After dropping motor bracket and pulling the motor forward. I used a balljoint fork, 1/4" , and 1/2" shim plates to remove rear motor pulley. You can see why with all the burrs from being spun on the motor shaft.
I have no idea why someone would even mess with removing or trying to remove for any other than a motor swap or replacing pulley assembly.
Oviously some prior thought they should and didnt reassemble properly, which biffed the bearings and drive system.
It appears that it was mounted almost an inch from where it originally resided on the shaft.

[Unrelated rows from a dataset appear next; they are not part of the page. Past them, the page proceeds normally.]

(** * NGC Assignment Tracker: the session store of [app.py]

    [app.py] is a Streamlit script.  Everything it remembers lives in two
    session variables, [st.session_state.assignments] (the store) and
    [st.session_state.assignment_counter] (the next id).  The handlers that
    touch them are embedded here:

    - the submitted branch of [create_assignment]          (lines 130-154),
    - the update form of [manage_assignments]              (lines 308-326),
    - the filter chain of [manage_assignments]             (lines 263-271),
    - the overdue metric of [dashboard]                    (lines 182-183),
    - the export button and the import uploader            (lines 448-472).

    The store holds plain Python objects (dicts built by the create form, or
    whatever [json.load] returned), so records are modelled as Python values
    and not as a typed record: the import handler checks nothing, and several
    properties below depend on exactly that.

    What is outside the repository is kept abstract or is modelled by its
    documented behaviour: the JSON text layer ([json.dumps]/[json.load]) is
    represented by the value tree it serialises, numbers are integers (a JSON
    document with fractional numbers is outside the model), pandas' date
    parser is a section variable, and widgets are the ranges they are declared
    with. *)

From Stdlib Require Import ZArith String Ascii Bool Lia DecimalString.
From stdpp Require Import base list.

Set Warnings "-register-all".

Local Open Scope Z_scope.
Local Open Scope list_scope.

(** ** Python values and the builtins the script uses *)

Module Py.

(** The values [json.load] produces, which are also the values the create
    form builds.  A dict keeps its insertion order, as Python dicts do; a
    Python dict never holds a key twice. *)
Inductive pyval : Type :=
| PNone
| PBool (b : bool)
| PInt (n : Z)
| PStr (s : string)
| PList (items : list pyval)
| PDict (entries : list (string * pyval)).

Inductive exn : Type :=
| KeyError (key : string)
| IndexError
| TypeError
| AttributeError
| ValueError
| JSONDecodeError.

(** The result of evaluating an expression: a value, or a raised exception. *)
Inductive res (A : Type) : Type :=
| Ok (a : A)
| Raise (e : exn).
Arguments Ok {A} a.
Arguments Raise {A} e.

Definition res_bind {A B} (r : res A) (k : A -> res B) : res B :=
  match r with
  | Ok a => k a
  | Raise e => Raise e
  end.

Fixpoint res_map_list {A B} (f : A -> res B) (l : list A) : res (list B) :=
  match l with
  | [] => Ok []
  | x :: rest =>
      res_bind (f x) (fun y =>
      res_bind (res_map_list f rest) (fun ys => Ok (y :: ys)))
  end.

(** [bool(v)] *)
Definition truthy (v : pyval) : bool :=
  match v with
  | PNone => false
  | PBool b => b
  | PInt n => negb (n =? 0)
  | PStr s => negb (s =? "")%string
  | PList items => match items with [] => false | _ => true end
  | PDict entries => match entries with [] => false | _ => true end
  end.

Definition str_truthy (s : string) : bool := negb (s =? "")%string.

(** *** Dicts *)

Fixpoint dict_get (k : string) (d : list (string * pyval)) : option pyval :=
  match d with
  | [] => None
  | (k', v) :: rest => if (k' =? k)%string then Some v else dict_get k rest
  end.

(** [d[k] = v]: an existing key keeps its place, a new key goes last. *)
Fixpoint dict_set (k : string) (v : pyval) (d : list (string * pyval))
  : list (string * pyval) :=
  match d with
  | [] => [(k, v)]
  | (k', v') :: rest =>
      if (k' =? k)%string then (k', v) :: rest
      else (k', v') :: dict_set k v rest
  end.

(** [v[k]] for a string [k]: only a dict can be indexed by a string. *)
Definition getitem (v : pyval) (k : string) : res pyval :=
  match v with
  | PDict d =>
      match dict_get k d with
      | Some x => Ok x
      | None => Raise (KeyError k)
      end
  | _ => Raise TypeError
  end.

(** [v[k] = x] *)
Definition setitem (v : pyval) (k : string) (x : pyval) : res pyval :=
  match v with
  | PDict d => Ok (PDict (dict_set k x d))
  | _ => Raise TypeError
  end.

(** [k in v] for a string [k] *)
Definition contains (k : string) (v : pyval) : res bool :=
  match v with
  | PDict d => Ok (match dict_get k d with Some _ => true | None => false end)
  | PList items =>
      Ok (existsb (fun x => match x with PStr s => (s =? k)%string | _ => false end)
            items)
  | PStr s =>
      Ok (match index 0 k s with Some _ => true | None => false end)
  | _ => Raise TypeError
  end.

(** [v.append(x)]: only lists have the method. *)
Definition append (v x : pyval) : res pyval :=
  match v with
  | PList items => Ok (PList (items ++ [x]))
  | _ => Raise AttributeError
  end.

(** [for a in v]: a list yields its items, a dict its keys, a string its
    characters; nothing else in this universe is iterable. *)
Definition iter (v : pyval) : res (list pyval) :=
  match v with
  | PList items => Ok items
  | PDict entries => Ok (map (fun kv => PStr (fst kv)) entries)
  | PStr s => Ok (map (fun c => PStr (String c EmptyString)) (list_ascii_of_string s))
  | _ => Raise TypeError
  end.

(** *** Comparison and arithmetic *)

Definition as_int (v : pyval) : option Z :=
  match v with
  | PInt n => Some n
  | PBool b => Some (Z.b2z b)
  | _ => None
  end.

(** [a == b]: numbers compare by value ([True == 1]), dicts regardless of
    order, everything else structurally; values of different kinds are
    unequal. *)
Fixpoint eq (a b : pyval) {struct a} : bool :=
  match a, b with
  | PNone, PNone => true
  | PBool x, PBool y => Bool.eqb x y
  | PBool x, PInt y => Z.b2z x =? y
  | PInt x, PBool y => x =? Z.b2z y
  | PInt x, PInt y => x =? y
  | PStr x, PStr y => (x =? y)%string
  | PList xs, PList ys =>
      (fix all2 (xs : list pyval) (ys : list pyval) : bool :=
         match xs, ys with
         | [], [] => true
         | x :: xs', y :: ys' => eq x y && all2 xs' ys'
         | _, _ => false
         end) xs ys
  | PDict d1, PDict d2 =>
      (length d1 =? length d2)%nat &&
      (fix sub (d : list (string * pyval)) : bool :=
         match d with
         | [] => true
         | (k, v) :: d' =>
             match dict_get k d2 with
             | Some v' => eq v v' && sub d'
             | None => false
             end
         end) d1
  | _, _ => false
  end.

So now we are starting to get a little costly. I have a replacement used pulley assembly in the works and thinking its probably a good idea to buy a new invertor duty div.1 class 2 motor. The vertical adjustment on the motor mount will help with a 145T frame swap and adapter plate to save a little bread. I previously was looking at and purchased a similar motor for my Enco 110-2034. One difference is that I'll stick with cast iron over aluminum and opt for WEG or similar. I've previously bought and liked Techtop for lighter applications. With a reeves drive, i'd rather go a bit heavier. I've used WEG for a lot of hydraulic applications and they stand up well.
We will see. Regardless, I still plan on cleaning up shaft, refurbing, and replacing bearings in the original.
Also tossing the idea around of just replacing the plastic bushing, removing the coating, and going with a bronze bushing. The question is SAE 841 or SAE 660? That would be around $40 instead of $350 for a
used pulley assembly replacement.
And then there is modifying the drive and just using the motor, vfd, and timing pulleys.